EXERCISE DIRECTIONS - Only the lines containing the string "unfold" are needed; copy all of them from the listing.

DATA PROVIDED -
● ● ● ● ●

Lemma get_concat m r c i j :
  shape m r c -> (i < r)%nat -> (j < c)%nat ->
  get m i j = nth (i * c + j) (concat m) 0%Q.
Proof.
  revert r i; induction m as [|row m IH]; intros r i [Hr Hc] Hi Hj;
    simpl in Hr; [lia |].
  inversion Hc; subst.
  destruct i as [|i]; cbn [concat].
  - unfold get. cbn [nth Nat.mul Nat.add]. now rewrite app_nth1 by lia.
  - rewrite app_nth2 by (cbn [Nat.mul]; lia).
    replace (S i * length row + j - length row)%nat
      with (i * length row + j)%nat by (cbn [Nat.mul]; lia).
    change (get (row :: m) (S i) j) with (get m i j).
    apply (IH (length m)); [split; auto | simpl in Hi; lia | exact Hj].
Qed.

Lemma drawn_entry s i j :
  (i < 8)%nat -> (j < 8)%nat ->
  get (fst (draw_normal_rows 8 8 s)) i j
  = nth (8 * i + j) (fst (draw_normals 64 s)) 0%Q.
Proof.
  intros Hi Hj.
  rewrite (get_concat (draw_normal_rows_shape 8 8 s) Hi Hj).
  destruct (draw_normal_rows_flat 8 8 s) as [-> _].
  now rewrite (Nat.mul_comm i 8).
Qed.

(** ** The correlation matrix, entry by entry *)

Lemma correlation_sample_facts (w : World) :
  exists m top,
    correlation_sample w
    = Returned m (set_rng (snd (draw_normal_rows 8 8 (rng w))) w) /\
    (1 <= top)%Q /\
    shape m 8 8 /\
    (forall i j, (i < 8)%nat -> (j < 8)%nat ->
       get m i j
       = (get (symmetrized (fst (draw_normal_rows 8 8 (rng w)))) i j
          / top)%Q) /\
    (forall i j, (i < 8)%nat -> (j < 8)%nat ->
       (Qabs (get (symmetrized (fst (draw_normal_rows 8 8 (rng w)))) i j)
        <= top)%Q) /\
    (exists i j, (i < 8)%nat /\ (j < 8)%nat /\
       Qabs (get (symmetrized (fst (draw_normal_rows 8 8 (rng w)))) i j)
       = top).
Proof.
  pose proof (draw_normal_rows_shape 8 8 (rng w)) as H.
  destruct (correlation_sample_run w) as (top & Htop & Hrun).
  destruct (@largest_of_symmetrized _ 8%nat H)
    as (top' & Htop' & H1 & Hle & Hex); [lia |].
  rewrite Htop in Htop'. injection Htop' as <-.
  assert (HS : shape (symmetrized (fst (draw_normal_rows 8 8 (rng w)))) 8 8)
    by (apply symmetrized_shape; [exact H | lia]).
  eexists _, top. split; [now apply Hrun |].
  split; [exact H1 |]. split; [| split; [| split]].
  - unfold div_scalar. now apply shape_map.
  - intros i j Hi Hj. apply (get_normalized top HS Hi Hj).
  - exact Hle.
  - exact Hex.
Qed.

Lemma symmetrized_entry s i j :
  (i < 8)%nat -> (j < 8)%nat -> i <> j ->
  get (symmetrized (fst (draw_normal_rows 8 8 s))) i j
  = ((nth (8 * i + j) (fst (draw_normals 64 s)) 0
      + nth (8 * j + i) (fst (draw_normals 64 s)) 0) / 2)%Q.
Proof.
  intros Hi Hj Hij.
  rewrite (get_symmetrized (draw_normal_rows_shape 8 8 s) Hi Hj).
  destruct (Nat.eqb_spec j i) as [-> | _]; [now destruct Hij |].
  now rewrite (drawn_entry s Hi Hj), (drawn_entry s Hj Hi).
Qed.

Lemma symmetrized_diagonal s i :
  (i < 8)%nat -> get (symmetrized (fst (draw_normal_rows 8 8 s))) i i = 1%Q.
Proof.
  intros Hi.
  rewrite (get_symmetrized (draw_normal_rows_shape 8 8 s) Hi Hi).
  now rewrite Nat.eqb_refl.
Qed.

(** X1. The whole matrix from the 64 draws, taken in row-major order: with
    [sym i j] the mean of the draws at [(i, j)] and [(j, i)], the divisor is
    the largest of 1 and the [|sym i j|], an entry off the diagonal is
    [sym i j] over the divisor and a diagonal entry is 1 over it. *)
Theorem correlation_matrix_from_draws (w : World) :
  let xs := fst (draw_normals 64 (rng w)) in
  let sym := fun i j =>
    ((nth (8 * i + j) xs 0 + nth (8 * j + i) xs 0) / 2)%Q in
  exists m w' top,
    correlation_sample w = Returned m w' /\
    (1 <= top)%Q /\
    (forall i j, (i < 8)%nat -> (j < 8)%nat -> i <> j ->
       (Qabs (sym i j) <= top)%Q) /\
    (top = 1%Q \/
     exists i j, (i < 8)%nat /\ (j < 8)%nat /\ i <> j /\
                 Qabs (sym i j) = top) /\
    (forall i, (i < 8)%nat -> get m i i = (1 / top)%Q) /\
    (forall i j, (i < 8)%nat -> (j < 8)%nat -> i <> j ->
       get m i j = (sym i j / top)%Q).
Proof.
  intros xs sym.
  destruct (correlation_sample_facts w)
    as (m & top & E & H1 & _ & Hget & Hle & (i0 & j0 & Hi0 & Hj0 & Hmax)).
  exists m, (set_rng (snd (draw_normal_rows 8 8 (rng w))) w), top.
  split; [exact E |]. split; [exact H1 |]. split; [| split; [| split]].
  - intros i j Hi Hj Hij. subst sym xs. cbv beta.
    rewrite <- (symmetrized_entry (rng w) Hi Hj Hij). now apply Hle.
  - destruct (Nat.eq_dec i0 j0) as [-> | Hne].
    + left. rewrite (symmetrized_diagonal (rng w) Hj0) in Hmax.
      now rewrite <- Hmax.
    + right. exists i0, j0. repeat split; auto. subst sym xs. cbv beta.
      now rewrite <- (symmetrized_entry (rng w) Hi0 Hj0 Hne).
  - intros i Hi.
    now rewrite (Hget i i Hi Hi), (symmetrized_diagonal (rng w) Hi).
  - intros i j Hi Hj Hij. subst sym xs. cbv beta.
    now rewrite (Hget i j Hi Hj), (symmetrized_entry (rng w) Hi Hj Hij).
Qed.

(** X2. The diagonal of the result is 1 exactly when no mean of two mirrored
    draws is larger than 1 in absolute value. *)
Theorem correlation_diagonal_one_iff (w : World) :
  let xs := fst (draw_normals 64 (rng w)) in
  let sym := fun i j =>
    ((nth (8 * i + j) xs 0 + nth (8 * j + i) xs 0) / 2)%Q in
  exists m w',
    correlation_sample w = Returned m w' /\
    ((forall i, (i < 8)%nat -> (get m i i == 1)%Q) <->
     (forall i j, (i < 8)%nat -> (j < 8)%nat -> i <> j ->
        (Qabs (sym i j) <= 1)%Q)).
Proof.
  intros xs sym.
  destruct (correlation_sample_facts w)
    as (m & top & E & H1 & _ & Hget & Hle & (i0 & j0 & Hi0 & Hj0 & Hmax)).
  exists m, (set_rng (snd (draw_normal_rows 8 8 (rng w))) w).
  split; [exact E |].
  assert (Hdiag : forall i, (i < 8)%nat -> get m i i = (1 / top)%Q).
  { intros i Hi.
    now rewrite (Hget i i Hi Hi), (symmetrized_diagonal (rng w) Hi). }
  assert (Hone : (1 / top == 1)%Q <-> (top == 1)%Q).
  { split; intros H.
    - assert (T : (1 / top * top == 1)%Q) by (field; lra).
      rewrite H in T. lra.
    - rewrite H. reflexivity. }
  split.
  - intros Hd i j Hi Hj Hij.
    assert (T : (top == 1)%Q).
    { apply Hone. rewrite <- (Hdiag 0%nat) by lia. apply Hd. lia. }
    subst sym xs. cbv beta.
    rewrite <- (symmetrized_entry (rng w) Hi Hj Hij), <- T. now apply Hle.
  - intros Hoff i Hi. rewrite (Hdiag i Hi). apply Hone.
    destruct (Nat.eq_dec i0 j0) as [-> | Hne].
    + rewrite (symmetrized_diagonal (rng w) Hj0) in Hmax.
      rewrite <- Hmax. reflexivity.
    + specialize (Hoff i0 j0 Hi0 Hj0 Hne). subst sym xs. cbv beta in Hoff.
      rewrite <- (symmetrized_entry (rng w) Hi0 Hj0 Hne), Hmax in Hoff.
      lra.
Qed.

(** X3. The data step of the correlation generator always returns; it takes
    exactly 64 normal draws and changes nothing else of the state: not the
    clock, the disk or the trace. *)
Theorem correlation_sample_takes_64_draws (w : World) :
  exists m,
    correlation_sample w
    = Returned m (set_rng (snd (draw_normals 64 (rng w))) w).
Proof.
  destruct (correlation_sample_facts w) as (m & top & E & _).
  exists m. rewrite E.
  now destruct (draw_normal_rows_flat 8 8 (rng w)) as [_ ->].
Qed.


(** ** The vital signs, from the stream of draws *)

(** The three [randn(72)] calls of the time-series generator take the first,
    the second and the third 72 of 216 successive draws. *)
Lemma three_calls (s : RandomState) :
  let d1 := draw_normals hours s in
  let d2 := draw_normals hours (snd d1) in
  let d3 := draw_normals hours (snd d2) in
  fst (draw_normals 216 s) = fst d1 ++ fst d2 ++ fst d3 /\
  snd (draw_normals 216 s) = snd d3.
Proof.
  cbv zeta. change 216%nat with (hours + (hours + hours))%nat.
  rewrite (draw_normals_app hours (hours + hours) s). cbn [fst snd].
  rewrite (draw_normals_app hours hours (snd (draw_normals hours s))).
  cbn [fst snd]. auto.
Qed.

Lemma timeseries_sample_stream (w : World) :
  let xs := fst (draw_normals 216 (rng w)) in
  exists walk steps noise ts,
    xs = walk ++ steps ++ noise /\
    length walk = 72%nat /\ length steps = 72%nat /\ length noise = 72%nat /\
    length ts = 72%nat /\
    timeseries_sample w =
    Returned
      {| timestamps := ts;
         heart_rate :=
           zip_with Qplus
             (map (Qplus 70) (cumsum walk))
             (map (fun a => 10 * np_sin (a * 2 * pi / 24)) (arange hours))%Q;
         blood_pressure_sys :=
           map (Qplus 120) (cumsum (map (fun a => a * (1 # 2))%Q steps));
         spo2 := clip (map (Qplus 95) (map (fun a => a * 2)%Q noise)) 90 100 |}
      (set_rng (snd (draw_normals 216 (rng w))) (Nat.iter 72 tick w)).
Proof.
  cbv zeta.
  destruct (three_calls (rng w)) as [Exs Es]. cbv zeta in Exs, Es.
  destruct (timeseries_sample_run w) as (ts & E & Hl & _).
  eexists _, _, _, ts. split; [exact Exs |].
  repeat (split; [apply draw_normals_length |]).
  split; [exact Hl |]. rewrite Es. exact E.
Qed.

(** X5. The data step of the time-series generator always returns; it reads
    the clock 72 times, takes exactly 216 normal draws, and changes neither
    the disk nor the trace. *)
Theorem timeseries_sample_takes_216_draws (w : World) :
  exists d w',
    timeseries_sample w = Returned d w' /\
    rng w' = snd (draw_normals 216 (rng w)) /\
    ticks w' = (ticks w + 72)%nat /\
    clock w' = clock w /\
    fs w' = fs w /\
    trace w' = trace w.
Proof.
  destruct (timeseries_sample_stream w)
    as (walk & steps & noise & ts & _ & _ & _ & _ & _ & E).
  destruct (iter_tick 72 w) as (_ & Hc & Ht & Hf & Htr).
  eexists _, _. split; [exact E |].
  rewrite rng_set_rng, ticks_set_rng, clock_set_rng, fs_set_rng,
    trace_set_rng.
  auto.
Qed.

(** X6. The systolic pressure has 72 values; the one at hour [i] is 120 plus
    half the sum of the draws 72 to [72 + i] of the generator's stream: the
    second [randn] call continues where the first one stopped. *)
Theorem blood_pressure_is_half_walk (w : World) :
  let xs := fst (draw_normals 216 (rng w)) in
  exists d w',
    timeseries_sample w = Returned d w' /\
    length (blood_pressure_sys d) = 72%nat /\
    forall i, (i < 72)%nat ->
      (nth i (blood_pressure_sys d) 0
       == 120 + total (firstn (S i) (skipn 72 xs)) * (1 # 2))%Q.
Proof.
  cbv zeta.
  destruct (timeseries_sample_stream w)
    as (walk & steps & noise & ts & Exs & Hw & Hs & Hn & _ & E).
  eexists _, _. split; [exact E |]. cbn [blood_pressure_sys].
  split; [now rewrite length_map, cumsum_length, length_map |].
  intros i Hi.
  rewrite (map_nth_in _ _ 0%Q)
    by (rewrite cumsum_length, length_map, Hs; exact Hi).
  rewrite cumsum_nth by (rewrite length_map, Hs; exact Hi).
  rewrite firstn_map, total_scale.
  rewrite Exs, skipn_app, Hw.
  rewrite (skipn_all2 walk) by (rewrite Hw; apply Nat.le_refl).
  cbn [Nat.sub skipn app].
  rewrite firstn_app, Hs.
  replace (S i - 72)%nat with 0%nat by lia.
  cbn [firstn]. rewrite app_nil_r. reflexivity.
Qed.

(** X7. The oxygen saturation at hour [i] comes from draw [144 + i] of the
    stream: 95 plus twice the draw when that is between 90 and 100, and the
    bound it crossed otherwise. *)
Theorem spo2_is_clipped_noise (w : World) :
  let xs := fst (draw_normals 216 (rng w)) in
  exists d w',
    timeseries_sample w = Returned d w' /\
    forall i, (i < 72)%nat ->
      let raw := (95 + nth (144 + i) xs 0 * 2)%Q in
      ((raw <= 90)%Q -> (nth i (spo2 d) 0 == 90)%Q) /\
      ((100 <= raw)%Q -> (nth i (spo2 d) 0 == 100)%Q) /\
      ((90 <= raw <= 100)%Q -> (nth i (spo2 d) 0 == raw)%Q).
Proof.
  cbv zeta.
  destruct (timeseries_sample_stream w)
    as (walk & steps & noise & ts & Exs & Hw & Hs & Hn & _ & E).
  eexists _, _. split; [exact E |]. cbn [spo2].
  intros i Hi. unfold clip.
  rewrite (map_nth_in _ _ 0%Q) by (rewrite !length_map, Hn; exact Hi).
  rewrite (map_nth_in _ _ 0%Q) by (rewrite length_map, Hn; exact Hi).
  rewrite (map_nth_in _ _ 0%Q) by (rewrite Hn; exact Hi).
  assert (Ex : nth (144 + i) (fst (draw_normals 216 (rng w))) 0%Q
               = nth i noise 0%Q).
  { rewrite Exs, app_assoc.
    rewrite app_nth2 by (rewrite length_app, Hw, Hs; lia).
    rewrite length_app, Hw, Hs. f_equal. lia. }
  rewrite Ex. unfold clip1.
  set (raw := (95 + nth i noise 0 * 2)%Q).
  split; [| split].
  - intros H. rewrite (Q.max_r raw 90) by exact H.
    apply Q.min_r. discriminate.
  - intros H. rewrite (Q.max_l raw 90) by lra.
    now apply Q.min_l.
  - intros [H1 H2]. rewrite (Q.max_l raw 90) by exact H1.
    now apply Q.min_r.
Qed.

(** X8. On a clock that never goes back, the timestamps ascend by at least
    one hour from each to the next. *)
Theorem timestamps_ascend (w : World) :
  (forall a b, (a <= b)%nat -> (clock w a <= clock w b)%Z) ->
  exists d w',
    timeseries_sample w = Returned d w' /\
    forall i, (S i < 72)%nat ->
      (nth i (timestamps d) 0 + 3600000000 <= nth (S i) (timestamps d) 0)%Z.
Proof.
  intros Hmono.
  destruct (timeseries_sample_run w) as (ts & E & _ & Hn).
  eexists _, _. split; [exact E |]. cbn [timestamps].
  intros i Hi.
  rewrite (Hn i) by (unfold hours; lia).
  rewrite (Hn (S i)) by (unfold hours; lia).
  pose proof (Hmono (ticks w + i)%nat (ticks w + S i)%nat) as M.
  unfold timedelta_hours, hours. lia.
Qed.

● ● ● ● ●

RESULT OF THE TASK -
  - unfold get. cbn [nth Nat.mul Nat.add]. now rewrite app_nth1 by lia.
  - unfold div_scalar. now apply shape_map.
  intros i Hi. unfold clip.
  rewrite Ex. unfold clip1.
  rewrite (Hn i) by (unfold hours; lia).
  rewrite (Hn (S i)) by (unfold hours; lia).
  unfold timedelta_hours, hours. lia.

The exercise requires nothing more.